With Target and Walmart already rolling out extensive holiday offerings, new forecasts point to subtle shifts in the ways consumers plan to celebrate this year.
A new survey from Deloitte reports consumersexpect to spend $1,496 per household this year, with the biggest share — $596 — going to experiences and celebrations, including entertaining at home, travel and restaurants.
Gifts come in second, at $511. The Deloitte survey, based on 4,400 shoppers, also finds 20% of high-spending families will account for 60% of total holiday spending and 71% of dollar expenditures on holiday travel, restaurants and hotels.
Deloitte says that per-household amount is in line with spending growth that’s averaged about 5.4%, year over year, since 2012. But it is a small dip from what consumers said they would spend last year.
“In 2018, our projection was extremely high, forecasting more than a 20% increase over 2017,” Rod Sides, vice chairman, tells Marketing Daily via email. “However, in 2018 actual holiday spend was more modest than projected because of unexpected events late in the season, including the government shutdown and stock-market decline. Sales were lower than most forecasts as a result.”
This year, he says, the company is basing its forecast from actual retail sales figures for November through January.
The National Retail Federation’s survey predicts much higher spending on gifts, at about $1,048 per person, up 4% from last year’s survey. And increasingly, especially among younger shoppers, it’s finding that people are buying gifts for a wider circle than in the past, including more friends and co-workers.
Some 52% of those between the ages of 25 and 34 plan to purchase gifts for co-workers, while 82% of those in the 18-to-24 group plan to buy presents for friends.
Those between 35 and 44 plan to spend the most, at $1,158.63.

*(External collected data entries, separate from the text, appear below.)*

(** * Stitch-Up: the image-to-video job poller, its stage orchestrator and
      the scene records exchanged between stages

    A shallow embedding of
    - [pkg/4_videoconversion/converter.go] ([Convert],
      [generateVideoWithRunway], [encodeImageToBase64], [pollForVideo],
      [downloadVideo], [createPlaceholderVideos], [createPlaceholderVideo]),
    - the result-location lookup of [scripts/video-converter.js]
      ([processImage]),
    - [pkg/2_scenegeneration] ([generateSceneID], [SaveScenesToFile]),
      [cmd/image-creator] ([loadScenesFromFile]) and the [common.Scene]
      record with its JSON tags.

    Go strings and byte slices are byte sequences: they are modelled as
    [string] (a list of 8-bit [ascii]).  Effects (file system, HTTP client,
    sleeping, fresh UUIDs) are threaded through an explicit [World]; every
    effectful Go function becomes a function [World -> result * World]. *)

From Stdlib Require Import ZArith NArith Ascii String List Bool Lia.
From stdpp Require Import gmap strings list pretty.

Local Open Scope string_scope.
Local Open Scope list_scope.
#[local] Set Warnings "-register-all".

(** ** Go's [strings] and [path/filepath] functions used by the code *)

Module Strings.

(** [strings.HasSuffix]: [len(s) >= len(suffix) && s[len(s)-len(suffix):] == suffix]. *)
Definition HasSuffix (s suffix : string) : bool :=
  (String.length suffix <=? String.length s)%nat &&
  String.eqb
    (substring (String.length s - String.length suffix)
               (String.length suffix) s)
    suffix.

(** [strings.TrimSuffix]: [s[:len(s)-len(suffix)]] when [s] ends with
    [suffix], else [s]. *)
Definition TrimSuffix (s suffix : string) : string :=
  if HasSuffix s suffix
  then substring 0 (String.length s - String.length suffix) s
  else s.

(** [strings.ReplaceAll s old new] for a one-byte [old], the only form
    the code calls. *)
Fixpoint ReplaceAll1 (s : string) (old : ascii) (new : string) : string :=
  match s with
  | EmptyString => EmptyString
  | String ch rest =>
      if Ascii.eqb ch old
      then new +:+ ReplaceAll1 rest old new
      else String ch (ReplaceAll1 rest old new)
  end.

(** Lower-casing of the ASCII letters (what [strings.ToLower] does on
    ASCII text); used only to state what the specification words say. *)
Definition lowerByte (ch : ascii) : ascii :=
  let n := N_of_ascii ch in
  if ((65 <=? n) && (n <=? 90))%N then ascii_of_N (n + 32) else ch.

Fixpoint ToLower (s : string) : string :=
  match s with
  | EmptyString => EmptyString
  | String ch rest => String (lowerByte ch) (ToLower rest)
  end.

Fixpoint mapBytes (f : ascii -> ascii) (s : string) : string :=
  match s with
  | EmptyString => EmptyString
  | String ch rest => String (f ch) (mapBytes f rest)
  end.

End Strings.

Module Filepath.

(** [filepath.Ext] (Unix): scan from the end of [path] until a path
    separator; the extension starts at the first dot met.
    [Ext_loop path i] is the Go loop with loop variable [i - 1]. *)
Fixpoint Ext_loop (path : string) (i : nat) : string :=
  match i with
  | O => ""
  | S i' =>
      match String.get i' path with
      | Some ch =>
          if Ascii.eqb ch "/" then ""
          else if Ascii.eqb ch "."
               then substring i' (String.length path - i') path
               else Ext_loop path i'
      | None => ""
      end
  end.

Definition Ext (path : string) : string :=
  Ext_loop path (String.length path).

End Filepath.

(** ** UTF-8 validity, as [unicode/utf8] decides it

    [encoding/json] writes a Go string as a JSON string "coerced to valid
    UTF-8, replacing invalid bytes with the Unicode replacement rune"
    (U+FFFD, bytes EF BF BD).  [tailLen] recognises the well-formed UTF-8
    sequence that starts a string, if there is one (where [DecodeRune]
    does not answer [RuneError] with size 1). *)

Module Utf8.

Definition byteIn (lo hi : N) (ch : ascii) : bool :=
  let n := N_of_ascii ch in ((lo <=? n) && (n <=? hi))%N.

Definition cont (ch : ascii) : bool := byteIn 128 191 ch.

(** Number of continuation bytes that follow a well-formed lead byte
    [b0] at the head of [b0 :: rest]; [None] when the sequence is
    ill-formed (overlong forms, surrogates and values above U+10FFFF
    included) or truncated. *)
Definition tailLen (b0 : ascii) (rest : string) : option nat :=
  let n := N_of_ascii b0 in
  if (n <? 128)%N then Some 0%nat
  else if byteIn 194 223 b0 then
    match rest with
    | String b1 _ => if cont b1 then Some 1%nat else None
    | _ => None
    end
  else if byteIn 224 239 b0 then
    match rest with
    | String b1 (String b2 _) =>
        let lo := if (n =? 224)%N then 160%N else 128%N in
        let hi := if (n =? 237)%N then 159%N else 191%N in
        if byteIn lo hi b1 && cont b2 then Some 2%nat else None
    | _ => None
    end
  else if byteIn 240 244 b0 then
    match rest with
    | String b1 (String b2 (String b3 _)) =>
        let lo := if (n =? 240)%N then 144%N else 128%N in
        let hi := if (n =? 244)%N then 143%N else 191%N in
        if byteIn lo hi b1 && cont b2 && cont b3 then Some 3%nat else None
    | _ => None
    end
  else None.
(** * itl: iTunes Library XML (plist) data types

    A shallow embedding of package [itl] (github.com/dhowden/itl) and the
    properties of its decode entry point, its lookup helpers and its
    by-name typed field accessors.

    Conventions of the embedding:
    - Go [int] is [Z] (no arithmetic is performed on it anywhere in the
      package), [string] is [string], [bool] is [bool];
    - a Go [error] is [option goerror], [None] being [nil];
    - a panic is the [Panic] constructor of [result];
    - maps and slices are references into a [heap] of objects, so that
      aliasing between a library's map and the slices handed out to
      callers is visible;
    - the collaborators outside the package (the plist decoder, the
      map iterator of the runtime, the tables of HTML entities) are
      parameters of the definitions that call them; module [plist]
      models the decoder the package is built with, for the properties
      that depend on how it stores what it reads. *)

From Stdlib Require Import ZArith List Ascii String DecimalString.
From Stdlib.Strings Require Import Byte.
From stdpp Require Import gmap strings list fin_maps.

Local Open Scope string_scope.
Local Open Scope list_scope.
Local Open Scope Z_scope.

(** ** Errors, panics *)

(** An [error] value.  [io_EOF] is the sentinel [io.EOF], compared by
    identity in Go; every other error is known by its message. *)
Inductive goerror : Type :=
| io_EOF
| errorString (msg : string).

#[global] Instance goerror_eq_dec : EqDecision goerror.
Proof. solve_decision. Defined.

(** [fmt.Errorf(format, a)] for the one format the package uses, a
    constant text followed by one [%v] verb applied to a string. *)
Definition Errorf (text : string) (a : string) : goerror :=
  errorString (text +:+ a).

(** The outcome of a call that may panic. *)
Inductive result (A : Type) : Type :=
| Ret (a : A)
| Panic (v : string).
Arguments Ret {A} a.
Arguments Panic {A} v.

Definition panics {A : Type} (r : result A) : Prop :=
  match r with Ret _ => False | Panic _ => True end.

(** ** Values of the language *)

(** [time.Time]: the wall and monotonic words of the standard library's
    representation.  Its zero value has both words zero. *)
Record Time : Type := mkTime { wall : Z; ext : Z }.

Definition zero_Time : Time := {| wall := 0; ext := 0 |}.

(** Addresses of heap objects. *)
Abbreviation loc := positive.

(** A map value is a pointer to its hash table, or nil. *)
Definition mapref : Type := option loc.

(** A slice value: pointer to the backing array (or nil), length and
    capacity. *)
Record slice : Type := mkSlice { ptr : option loc; len : nat; cap : nat }.

Definition nil_slice : slice := {| ptr := None; len := 0; cap := 0 |}.

(** ** Package reflect, as far as the accessors use it *)

Module reflect.

Inductive Kind : Type := Invalid | Bool | Int | String | Struct | Map | Slice.

#[global] Instance Kind_eq_dec : EqDecision Kind.
Proof. solve_decision. Defined.

(** A struct tag in the conventional format: a list of key/value pairs. *)
Definition StructTag : Type := list (string * string).

(** [StructTag.Lookup]: the value of [key] and whether it is present. *)
Fixpoint Lookup (tag : StructTag) (key : string) : option string :=
  match tag with
  | [] => None
  | (k, v) :: tag' => if decide (k = key) then Some v else Lookup tag' key
  end.

Record StructField : Type := field { Name : string; Type_ : Kind; Tag : StructTag }.

(** [Type.FieldByName] on a struct type without embedded fields: the
    first (and only) field of that name, with its index. *)
Fixpoint FieldByName_from (i : nat) (fields : list StructField) (name : string)
  : option (nat * StructField) :=
  match fields with
  | [] => None
  | f :: fields' =>
      if decide (Name f = name) then Some (i, f)
      else FieldByName_from (S i) fields' name
  end.

Definition FieldByName (fields : list StructField) (name : string)
  : option (nat * StructField) :=
  FieldByName_from 0 fields name.

End reflect.

(** ** The data model

    The structs are those of the source file that also holds the lookup
    helpers and the accessors (src/unnamed/part_000); src/itl.go declares
    the same [Library] and [PlaylistItem], and a [Track] and a [Playlist]
    with more fields, described in module [ItlGo] below.  [Playlist] and
    [PlaylistItem] share field names with [Track]; their projections
    carry the struct's name. *)

Record Track : Type := mkTrack {
  TrackID : Z;
  Name : string;
  Artist : string;
  Composer : string;
  Year : Z;
  Genre : string;
  Kind : string;
  Size : Z;
  BPM : Z;
  TrackNumber : Z;
  TrackCount : Z;
  DiscNumber : Z;
  DiscCount : Z;
  PartOfGaplessAlbum : bool;
  ContentRating : string;
  Rating : Z;
  RatingComputed : bool;
  Disabled : bool;
  Album : string;
  AlbumArtist : string;
  AlbumRating : Z;
  AlbumRatingComputed : bool;
  SortName : string;
  SortArtist : string;
  SortAlbumArtist : string;
  SortAlbum : string;
  SortComposer : string;
  Clean : bool;
  Series : string;
  TotalTime : Z;
  DateModified : Time;
  DateAdded : Time;
  BitRate : Z;
  SampleRate : Z;
  VolumeAdjustment : Z;
  Comments : string;
  PlayCount : Z;
  PlayDate : Z;
  PlayDateUTC : Time;
  Protected : bool;
  Purchased : bool;
  SkipCount : Z;
  SkipDate : Time;
  ArtworkCount : Z;
  Episode : string;
  EpisodeOrder : Z;
  TVShow : bool;
  Season : Z;
  Podcast : bool;
  ITunesU : bool;
  Unplayed : bool;
  PersistentID : string;
  TrackType : string;
  Location : string;
  FileType : Z;
  Movie : bool;
  MusicVideo : bool;
  HD : bool;
  HasVideo : bool;
  VideoHeight : Z;
  VideoWidth : Z;
  Grouping : string;
  Compilation : bool;
  ReleaseDate : Time;
  FileFolderCount : Z;
  LibraryFolderCount : Z
}.

Record PlaylistItem : Type := mkPlaylistItem {
  PlaylistItem_TrackID : Z
}.

Record Playlist : Type := mkPlaylist {
  Playlist_Name : string;
  Playlist_Master : bool;
  Playlist_PlaylistID : Z;
  Playlist_PlaylistPersistentID : string;
  Playlist_Visible : bool;
  Playlist_AllItems : bool;
  Playlist_PlaylistItems : slice
}.

Record Library : Type := mkLibrary {
  MajorVersion : Z;
  MinorVersion : Z;
  Date : Time;
  ApplicationVersion : string;
  Features : Z;
  ShowContentRatings : bool;
  MusicFolder : string;
  LibraryPersistentID : string;
  Tracks : mapref;
  Playlists : slice
}.

(** Zero values: what a declared and not yet assigned variable holds. *)

Definition zero_Track : Track :=
  {| TrackID := 0;
     Name := "";
     Artist := "";
     Composer := "";
     Year := 0;
     Genre := "";
     Kind := "";
     Size := 0;
     BPM := 0;
     TrackNumber := 0;
     TrackCount := 0;
     DiscNumber := 0;
     DiscCount := 0;
     PartOfGaplessAlbum := false;
     ContentRating := "";
     Rating := 0;
     RatingComputed := false;
     Disabled := false;
     Album := "";
     AlbumArtist := "";
     AlbumRating := 0;
     AlbumRatingComputed := false;
     SortName := "";
     SortArtist := "";
     SortAlbumArtist := "";
     SortAlbum := "";
     SortComposer := "";
     Clean := false;
     Series := "";
     TotalTime := 0;
     DateModified := zero_Time;
     DateAdded := zero_Time;
     BitRate := 0;
     SampleRate := 0;
     VolumeAdjustment := 0;
     Comments := "";
     PlayCount := 0;
     PlayDate := 0;
     PlayDateUTC := zero_Time;
     Protected := false;
     Purchased := false;
     SkipCount := 0;
     SkipDate := zero_Time;
     ArtworkCount := 0;
     Episode := "";
     EpisodeOrder := 0;
     TVShow := false;
     Season := 0;
     Podcast := false;
     ITunesU := false;
     Unplayed := false;
     PersistentID := "";
     TrackType := "";
     Location := "";
     FileType := 0;
     Movie := false;
     MusicVideo := false;
     HD := false;
     HasVideo := false;
     VideoHeight := 0;
     VideoWidth := 0;
     Grouping := "";
     Compilation := false;
     ReleaseDate := zero_Time;
     FileFolderCount := 0;
     LibraryFolderCount := 0 |}.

People say they will spend an average of $659 on gifts for family, friends and co-workers; $227 on non-gift holiday items like food, decorations, and greeting cards, and $162 on other non-gift purchases that take advantage of holiday deals and promotions, per the NRF.
The survey, conducted for the NRF by Prosper Insights & Analytics, is based on 7,800 adults. Some 56% say they intend to shop online, 53% expect to visit a department store, and 51% will head to discount stores.
While the majority of consumers think it’s too early to start getting ready for the holidays — 43% will wait until next month and 18% until December — Target and Walmart are already wooing them.
With six fewer shopping days between Thanksgiving and Christmas, Target is promising to spend $50 million more on payroll this season, to make sure more associates are on hand to help shoppers. The Minneapolis-based retailer is offering 10,000 new and exclusive toys and thousands of gifts priced below $15.
Walmart is kicking off its holiday savings this weekend, earlier than ever, and is already banging the drum about low prices on everything from TVs to trampolines to oil-less fryers. Besides its online gift finders and scannable toy calendars, it’s also expanding its Check Out With Me service, which lets people check out with an associate anywhere in the store, rather than standing in line at a register.